The data:
========================================

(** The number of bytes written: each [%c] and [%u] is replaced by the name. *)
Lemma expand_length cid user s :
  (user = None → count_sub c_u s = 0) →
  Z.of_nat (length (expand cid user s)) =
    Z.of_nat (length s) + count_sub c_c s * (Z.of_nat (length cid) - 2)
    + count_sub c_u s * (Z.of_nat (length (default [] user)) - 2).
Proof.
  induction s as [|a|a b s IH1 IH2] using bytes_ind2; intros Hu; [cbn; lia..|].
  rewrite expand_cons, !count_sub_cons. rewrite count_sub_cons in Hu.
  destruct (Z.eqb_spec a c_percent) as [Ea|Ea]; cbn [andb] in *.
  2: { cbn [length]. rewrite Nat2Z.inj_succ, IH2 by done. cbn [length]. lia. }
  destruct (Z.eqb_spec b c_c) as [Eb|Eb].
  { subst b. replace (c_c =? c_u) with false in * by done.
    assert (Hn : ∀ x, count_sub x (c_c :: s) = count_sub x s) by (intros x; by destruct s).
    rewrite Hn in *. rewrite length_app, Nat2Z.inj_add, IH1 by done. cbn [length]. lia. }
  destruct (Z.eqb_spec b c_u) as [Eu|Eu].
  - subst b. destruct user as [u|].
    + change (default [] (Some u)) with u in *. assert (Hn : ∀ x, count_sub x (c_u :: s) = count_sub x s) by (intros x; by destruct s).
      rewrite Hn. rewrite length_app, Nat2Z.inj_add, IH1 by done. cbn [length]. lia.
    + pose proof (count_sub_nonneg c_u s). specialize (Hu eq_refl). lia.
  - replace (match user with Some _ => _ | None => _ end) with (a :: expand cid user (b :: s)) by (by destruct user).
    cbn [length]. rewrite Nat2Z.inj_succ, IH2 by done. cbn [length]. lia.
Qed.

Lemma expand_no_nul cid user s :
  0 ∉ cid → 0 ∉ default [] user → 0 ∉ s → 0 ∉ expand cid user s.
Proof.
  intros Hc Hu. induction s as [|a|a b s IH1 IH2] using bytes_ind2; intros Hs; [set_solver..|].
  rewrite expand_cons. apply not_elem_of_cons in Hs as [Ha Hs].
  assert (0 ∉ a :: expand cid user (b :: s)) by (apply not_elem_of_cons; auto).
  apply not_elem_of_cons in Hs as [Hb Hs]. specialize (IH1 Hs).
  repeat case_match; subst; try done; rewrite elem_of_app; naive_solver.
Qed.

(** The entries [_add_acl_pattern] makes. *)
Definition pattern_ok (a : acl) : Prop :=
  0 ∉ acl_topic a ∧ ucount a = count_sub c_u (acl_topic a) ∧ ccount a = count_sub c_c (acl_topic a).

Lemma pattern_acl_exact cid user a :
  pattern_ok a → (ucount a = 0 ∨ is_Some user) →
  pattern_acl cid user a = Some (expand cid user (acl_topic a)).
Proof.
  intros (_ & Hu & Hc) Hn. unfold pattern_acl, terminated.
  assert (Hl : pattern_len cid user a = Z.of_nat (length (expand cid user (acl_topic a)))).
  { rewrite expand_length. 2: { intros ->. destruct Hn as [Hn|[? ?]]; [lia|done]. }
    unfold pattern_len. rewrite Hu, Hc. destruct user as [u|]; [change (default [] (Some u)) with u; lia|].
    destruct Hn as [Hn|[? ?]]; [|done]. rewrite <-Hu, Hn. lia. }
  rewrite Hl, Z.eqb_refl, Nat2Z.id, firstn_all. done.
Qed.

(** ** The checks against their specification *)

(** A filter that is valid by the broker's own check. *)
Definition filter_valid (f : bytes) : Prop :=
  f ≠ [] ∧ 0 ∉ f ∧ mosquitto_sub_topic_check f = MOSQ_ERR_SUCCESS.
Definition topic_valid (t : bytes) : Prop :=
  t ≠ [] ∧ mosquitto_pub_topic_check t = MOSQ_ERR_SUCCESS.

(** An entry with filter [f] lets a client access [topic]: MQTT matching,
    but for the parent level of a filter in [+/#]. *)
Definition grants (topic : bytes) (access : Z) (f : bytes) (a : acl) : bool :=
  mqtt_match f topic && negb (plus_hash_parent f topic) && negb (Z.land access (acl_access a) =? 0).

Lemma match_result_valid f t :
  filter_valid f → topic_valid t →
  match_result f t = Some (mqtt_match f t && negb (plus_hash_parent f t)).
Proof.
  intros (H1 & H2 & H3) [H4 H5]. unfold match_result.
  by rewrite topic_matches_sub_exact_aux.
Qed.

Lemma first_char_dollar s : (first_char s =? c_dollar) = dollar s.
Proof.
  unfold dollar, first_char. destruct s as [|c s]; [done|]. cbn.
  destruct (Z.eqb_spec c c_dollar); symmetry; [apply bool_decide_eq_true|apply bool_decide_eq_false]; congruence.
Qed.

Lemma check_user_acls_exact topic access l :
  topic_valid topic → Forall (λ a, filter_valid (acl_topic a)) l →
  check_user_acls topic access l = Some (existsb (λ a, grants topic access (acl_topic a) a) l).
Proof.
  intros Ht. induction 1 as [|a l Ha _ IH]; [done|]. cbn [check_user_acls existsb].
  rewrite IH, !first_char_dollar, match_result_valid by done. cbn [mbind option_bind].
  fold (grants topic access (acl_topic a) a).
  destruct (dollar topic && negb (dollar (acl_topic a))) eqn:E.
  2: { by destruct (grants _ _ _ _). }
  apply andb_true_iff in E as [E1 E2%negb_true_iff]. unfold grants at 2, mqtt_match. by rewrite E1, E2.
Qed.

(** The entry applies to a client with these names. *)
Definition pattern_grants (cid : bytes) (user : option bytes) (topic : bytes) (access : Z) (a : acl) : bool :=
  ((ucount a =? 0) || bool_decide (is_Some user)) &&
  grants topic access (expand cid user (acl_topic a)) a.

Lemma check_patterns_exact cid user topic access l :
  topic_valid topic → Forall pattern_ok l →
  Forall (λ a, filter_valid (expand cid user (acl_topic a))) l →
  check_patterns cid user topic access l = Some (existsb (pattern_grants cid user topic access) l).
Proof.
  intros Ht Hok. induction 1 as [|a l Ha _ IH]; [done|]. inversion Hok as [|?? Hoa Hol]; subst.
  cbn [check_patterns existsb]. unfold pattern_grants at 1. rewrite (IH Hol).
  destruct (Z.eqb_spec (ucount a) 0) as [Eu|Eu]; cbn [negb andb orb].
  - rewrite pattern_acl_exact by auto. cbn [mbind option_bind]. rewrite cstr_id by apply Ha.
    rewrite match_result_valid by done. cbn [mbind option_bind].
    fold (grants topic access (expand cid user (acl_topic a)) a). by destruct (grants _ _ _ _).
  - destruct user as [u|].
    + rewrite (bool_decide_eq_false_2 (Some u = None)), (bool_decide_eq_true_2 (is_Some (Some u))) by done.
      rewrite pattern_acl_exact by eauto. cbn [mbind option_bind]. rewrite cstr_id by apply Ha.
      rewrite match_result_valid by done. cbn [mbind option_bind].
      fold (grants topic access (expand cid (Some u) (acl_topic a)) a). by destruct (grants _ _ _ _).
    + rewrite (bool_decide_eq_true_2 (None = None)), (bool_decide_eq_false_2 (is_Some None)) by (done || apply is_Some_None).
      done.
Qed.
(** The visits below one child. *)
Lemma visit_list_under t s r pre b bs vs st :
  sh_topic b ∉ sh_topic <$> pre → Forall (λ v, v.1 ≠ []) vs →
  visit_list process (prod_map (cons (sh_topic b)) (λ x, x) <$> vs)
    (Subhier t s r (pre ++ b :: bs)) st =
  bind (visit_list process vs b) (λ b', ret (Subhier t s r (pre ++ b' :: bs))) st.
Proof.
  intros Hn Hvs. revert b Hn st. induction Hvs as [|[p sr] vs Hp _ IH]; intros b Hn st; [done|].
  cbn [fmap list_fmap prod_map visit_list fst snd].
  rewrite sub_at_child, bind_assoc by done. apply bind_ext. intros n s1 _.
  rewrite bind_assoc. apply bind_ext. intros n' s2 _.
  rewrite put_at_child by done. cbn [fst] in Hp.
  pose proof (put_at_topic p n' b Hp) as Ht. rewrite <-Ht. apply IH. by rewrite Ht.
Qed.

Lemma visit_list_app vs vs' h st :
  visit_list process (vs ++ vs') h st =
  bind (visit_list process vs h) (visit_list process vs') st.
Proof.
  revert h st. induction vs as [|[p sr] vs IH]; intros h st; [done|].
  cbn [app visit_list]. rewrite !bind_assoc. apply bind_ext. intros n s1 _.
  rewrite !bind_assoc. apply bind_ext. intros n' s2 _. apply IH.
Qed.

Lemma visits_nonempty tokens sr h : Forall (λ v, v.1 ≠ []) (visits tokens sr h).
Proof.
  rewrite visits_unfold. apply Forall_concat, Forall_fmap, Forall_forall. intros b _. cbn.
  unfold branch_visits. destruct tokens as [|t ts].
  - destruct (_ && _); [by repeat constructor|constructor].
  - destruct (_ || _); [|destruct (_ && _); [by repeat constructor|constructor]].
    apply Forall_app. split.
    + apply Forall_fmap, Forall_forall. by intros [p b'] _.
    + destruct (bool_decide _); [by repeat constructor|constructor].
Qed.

========================================

Work instructions:
Show each line of the material above where "client" occurs.

Task answer:
(** An entry with filter [f] lets a client access [topic]: MQTT matching,
(** The entry applies to a client with these names. *)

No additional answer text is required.